(RECORDS FOR THIS EXERCISE begins)
(** ** Validation ([load.go]) *)

Inductive config_error :=
| ErrIngressTLS
| ErrIngressMode (m : gostr)
| ErrIngressListen
| ErrHTTP3Mode
| ErrHTTP3Listen (addr : gostr)
| ErrAltSvc
| ErrRequired                         (* one of the required settings, in map order *)
| ErrAgentWait
| ErrShareIngressMode
| ErrMetricsListen (addr : gostr)
| ErrMetricsConflict (addr other : gostr)
| ErrNoRoutes
| ErrRouteHost (i : nat)
| ErrRoutePattern (i : nat) (e : pattern_error)
| ErrRouteAgents (host : gostr) (e : agents_error)
| ErrRouteHTTP3 (host : gostr)
| ErrRouteService (host : gostr)
| ErrSharing (fp : gostr)
| ErrProxy
| ErrDuplicateHost (host origin prev : gostr)
with agents_error :=
| BothFingerprints
| NoFingerprints
| EmptyFingerprint
| RepeatedFingerprint (fp : gostr)
| UnknownBalance (b : gostr).

Section validation.
Context `{Unicode} `{Net}.

(** The loop of [validateAgents] over [agent_fingerprints]. *)
Fixpoint check_fps (seen : gset gostr) (fps : list gostr) : result agents_error unit :=
  match fps with
  | [] => Ok tt
  | fp :: fps =>
      if beq fp [] then Err EmptyFingerprint
      else if bool_decide (fp ∈ seen) then Err (RepeatedFingerprint fp)
      else check_fps ({[fp]} ∪ seen) fps
  end.

Definition validateAgents (r : EdgeRoute) : result agents_error unit :=
  let one := negb (beq (AgentFingerprint r) []) in
  let many := (0 <? length (AgentFingerprints r))%nat in
  if one && many then Err BothFingerprints
  else if negb one && negb many then Err NoFingerprints
  else
    let? _ := check_fps ∅ (AgentFingerprints r) in
    let b := r_Balance r in
    if beq b [] || beq b BalanceLeastConn || beq b BalanceRoundRobin then Ok tt
    else Err (UnknownBalance b).

Definition standalone : gostr := bs "standalone".
Definition proxied : gostr := bs "proxied".

Definition validateHTTP3 (i : IngressConfig) : result config_error unit :=
  let h := i_HTTP3 i in
  if negb (Enabled h) then Ok tt
  else if negb (beq (Mode i) standalone) then Err ErrHTTP3Mode
  else match SplitListenNet (bs "udp") (HTTP3Listen i) with
       | Err _ => Err (ErrHTTP3Listen (HTTP3Listen i))
       | Ok _ =>
           let v := ToLower (h_AltSvc h) in
           if beq v [] || beq v AltSvcAuto || beq v AltSvcOff then Ok tt
           else if negb (ValidHeaderFieldValue (h_AltSvc h)) || beq (TrimSpace (h_AltSvc h)) []
           then Err ErrAltSvc else Ok tt
       end.

Definition validate_metrics (m : MetricsConfig) : result config_error unit :=
  if beq (m_Listen m) [] then Ok tt
  else match SplitListen (m_Listen m) with
       | Err _ => Err (ErrMetricsListen (m_Listen m))
       | Ok _ => Ok tt
       end.

Definition validateProxy (p : gostr) : result config_error unit :=
  if beq p [] then Ok tt
  else match url_parse p with
       | None => Err ErrProxy
       | Some u =>
           if negb (beq (Scheme u) (bs "http")) && negb (beq (Scheme u) (bs "https")) then Err ErrProxy
           else if beq (Hostname u) [] then Err ErrProxy
           else if negb (beq (Path u) []) && negb (beq (Path u) (bs "/")) || negb (beq (RawQuery u) [])
                   || negb (beq (Fragment u) []) then Err ErrProxy
           else if beq (u_Port u) [] then Ok tt
           else match decimal 0 (u_Port u) with
                | Some n => if (n <? 1) || (65535 <? n) then Err ErrProxy else Ok tt
                | None => Err ErrProxy
                end
       end.

(** The first pass over the routes: each is well-formed, and [sharedBy] and
    [exclusive] collect the fingerprints that are shared and those that are
    not. *)
Fixpoint check_routes (mode : gostr) (i : nat) (routes : list EdgeRoute)
    (sharedBy exclusive : gmap gostr gostr)
    : result config_error (gmap gostr gostr * gmap gostr gostr) :=
  match routes with
  | [] => Ok (sharedBy, exclusive)
  | r :: routes =>
      if beq (r_Host r) [] then Err (ErrRouteHost i)
      else match ValidatePattern (r_Host r) with
           | Err e => Err (ErrRoutePattern i e)
           | Ok _ =>
               match validateAgents r with
               | Err e => Err (ErrRouteAgents (r_Host r) e)
               | Ok _ =>
                   if negb (ServesHTTP3 r) && beq mode proxied then Err (ErrRouteHTTP3 (r_Host r))
                   else
                     let add m := foldl (fun m fp => <[fp := r_Host r]> m) m (Fingerprints r) in
                     if AllowSharedCert r
                     then check_routes mode (S i) routes (add sharedBy) exclusive
                     else check_routes mode (S i) routes sharedBy (add exclusive)
               end
           end
  end.

(** The second pass: no fingerprint is in both. *)
Definition check_sharing (routes : list EdgeRoute) (sharedBy exclusive : gmap gostr gostr)
    : result config_error unit :=
  match List.find (fun fp => bool_decide (is_Some (sharedBy !! fp)) && bool_decide (is_Some (exclusive !! fp)))
          (flat_map Fingerprints routes) with
  | Some fp => Err (ErrSharing fp)
  | None => Ok tt
  end.

Definition first_overlap (m : gostr) (others : list gostr) : option gostr :=
  List.find (fun a => ListenersOverlap m a) others.

(** [EdgeConfig.Validate]. *)
Definition Validate (c : EdgeConfig) : result config_error unit :=
  let i := Ingress c in
  let t := Tunnel c in
  let? _ :=
    if beq (Mode i) standalone then
      if beq (t_Cert (i_TLS i)) [] || beq (t_Key (i_TLS i)) [] then Err ErrIngressTLS else Ok tt
    else if beq (Mode i) proxied then Ok tt
    else Err (ErrIngressMode (Mode i)) in
  reject_if (beq (i_Listen i) []) ErrIngressListen (
  let? _ := validateHTTP3 i in
  reject_if (existsb (fun v => beq v [])
              ([tn_CA t; tn_Cert t; tn_Key t] ++ if ShareIngress t then [] else [tn_Listen t]))
    ErrRequired (
  reject_if (match e_AgentWait c with Some d => d <? 0 | None => false end) ErrAgentWait (
  reject_if (ShareIngress t && negb (beq (Mode i) standalone)) ErrShareIngressMode (
  let? _ := validate_metrics (Metrics c) in
  let m := m_Listen (Metrics c) in
  let? _ :=
    if beq m [] then Ok tt
    else match first_overlap m [tn_Listen t; i_Listen i] with
         | Some a => Err (ErrMetricsConflict m a)
         | None => Ok tt
         end in
  reject_if (length (Routes c) =? 0)%nat ErrNoRoutes (
  let? (sharedBy, exclusive) := check_routes (Mode i) 0 (Routes c) ∅ ∅ in
  check_sharing (Routes c) sharedBy exclusive))))).

(** The loop of [AgentConfig.Validate] over the routes. *)
Fixpoint check_agent_routes (i : nat) (routes : list AgentRoute) : result config_error unit :=
  match routes with
  | [] => Ok tt
  | r :: routes =>
      if beq (a_Host r) [] then Err (ErrRouteHost i)
      else if beq (Service r) [] then Err (ErrRouteService (a_Host r))
      else match ValidatePattern (a_Host r) with
           | Err e => Err (ErrRoutePattern i e)
           | Ok _ => check_agent_routes (S i) routes
           end
  end.

(** [AgentConfig.Validate]. *)
Definition validate_agent (c : AgentConfig) : result config_error unit :=
  let e := Edge c in
  reject_if (existsb (fun v => beq v []) [Address e; er_CA e; er_Cert e; er_Key e]) ErrRequired (
  let? _ := validateProxy (Proxy e) in
  let? _ := validate_metrics (a_Metrics c) in
  let m := m_Listen (a_Metrics c) in
  let? _ :=
    if beq m [] then Ok tt
    else match List.find (fun r => serviceOnMetricsSocket m (Service r) localIPs) (a_Routes c) with
         | Some r => Err (ErrMetricsConflict m (Service r))
         | None => Ok tt
         end in
  reject_if (length (a_Routes c) =? 0)%nat ErrNoRoutes (check_agent_routes 0 (a_Routes c))).

(** ** Drop-in files and duplicate hosts ([dropin.go]) *)

Record sourced := mkSourced { s_host : gostr; s_origin : gostr }.

Fixpoint check_dup_from (seen : gmap gostr gostr) (hosts : list sourced) : result config_error unit :=
  match hosts with
  | [] => Ok tt
  | h :: hosts =>
      let key := Normalize (s_host h) in
      match seen !! key with
      | Some prev => Err (ErrDuplicateHost (s_host h) (s_origin h) prev)
      | None => check_dup_from (<[key := s_origin h]> seen) hosts
      end
  end.

Definition checkDuplicateHosts (hosts : list sourced) : result config_error unit :=
  check_dup_from ∅ hosts.

(** The loop of [readDropIns] over the decoded files, in name order: their
    routes and each one's label. *)
Definition drop_in_routes {R} (files : list (gostr * list R)) : list R * list gostr :=
  (flat_map snd files, flat_map (fun f => map (fun _ => f.1) f.2) files).

Definition loadRoutes {R} (label : gostr) (base : list R) (files : list (gostr * list R))
    : list R * list gostr :=
  let '(extra, extraOrigins) := drop_in_routes files in
  (base ++ extra, map (fun _ => label) base ++ extraOrigins).

Definition checkRouteHosts {R} (routes : list R) (origins : list gostr) (hostOf : R -> gostr)
    : result config_error unit :=
  checkDuplicateHosts (zip_with (fun r o => mkSourced (hostOf r) o) routes origins).

Definition or_default (d v : Z) : Z := if v =? 0 then d else v.

(** [LoadEdge] from the decoded file and drop-ins. *)
Definition LoadEdge (label : gostr) (c : EdgeConfig) (files : list (gostr * list EdgeRoute))
    : result config_error EdgeConfig :=
  let '(routes, origins) := loadRoutes label (Routes c) files in
  let i := Ingress c in
  let c := mkEdgeConfig
    (mkIngress (Mode i) (i_Listen i) (i_TLS i) (i_MaxConnections i)
       (or_default (10 * 10 ^ 9) (ReadHeaderTimeout i)) (IdleTimeout i) (i_HTTP3 i))
    (Tunnel c) routes (or_default (15 * 10 ^ 9) (Drain c)) (e_AgentWait c) (e_Log c) (e_Admin c)
    (Metrics c) (e_Version c) in
  let? _ := Validate c in
  let? _ := checkRouteHosts (Routes c) origins r_Host in
  Ok c.

(** [LoadAgent]. *)
Definition LoadAgent (label : gostr) (c : AgentConfig) (files : list (gostr * list AgentRoute))
    : result config_error AgentConfig :=
  let '(routes, origins) := loadRoutes label (a_Routes c) files in
  let c := mkAgentConfig (Edge c) routes
    (mkReconnect (or_default (10 ^ 9) (MinBackoff (Reconnect c)))
       (or_default (30 * 10 ^ 9) (MaxBackoff (Reconnect c))))
    (or_default (15 * 10 ^ 9) (a_Drain c)) (a_Log c) (a_Admin c) (a_Metrics c) (a_Version c) in
  let? _ := validate_agent c in
  let? _ := checkRouteHosts (a_Routes c) origins a_Host in
  Ok c.
End validation.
(RECORDS FOR THIS EXERCISE ends)
Starting with the line above that holds "ErrIngressMode (m : gostr)" and stopping with the line that holds "ErrRouteHost (i : nat)", reproduce each line exactly, omitting all other lines.

| ErrIngressMode (m : gostr)
| ErrIngressListen
| ErrHTTP3Mode
| ErrHTTP3Listen (addr : gostr)
| ErrAltSvc
| ErrRequired                         (* one of the required settings, in map order *)
| ErrAgentWait
| ErrShareIngressMode
| ErrMetricsListen (addr : gostr)
| ErrMetricsConflict (addr other : gostr)
| ErrNoRoutes
| ErrRouteHost (i : nat)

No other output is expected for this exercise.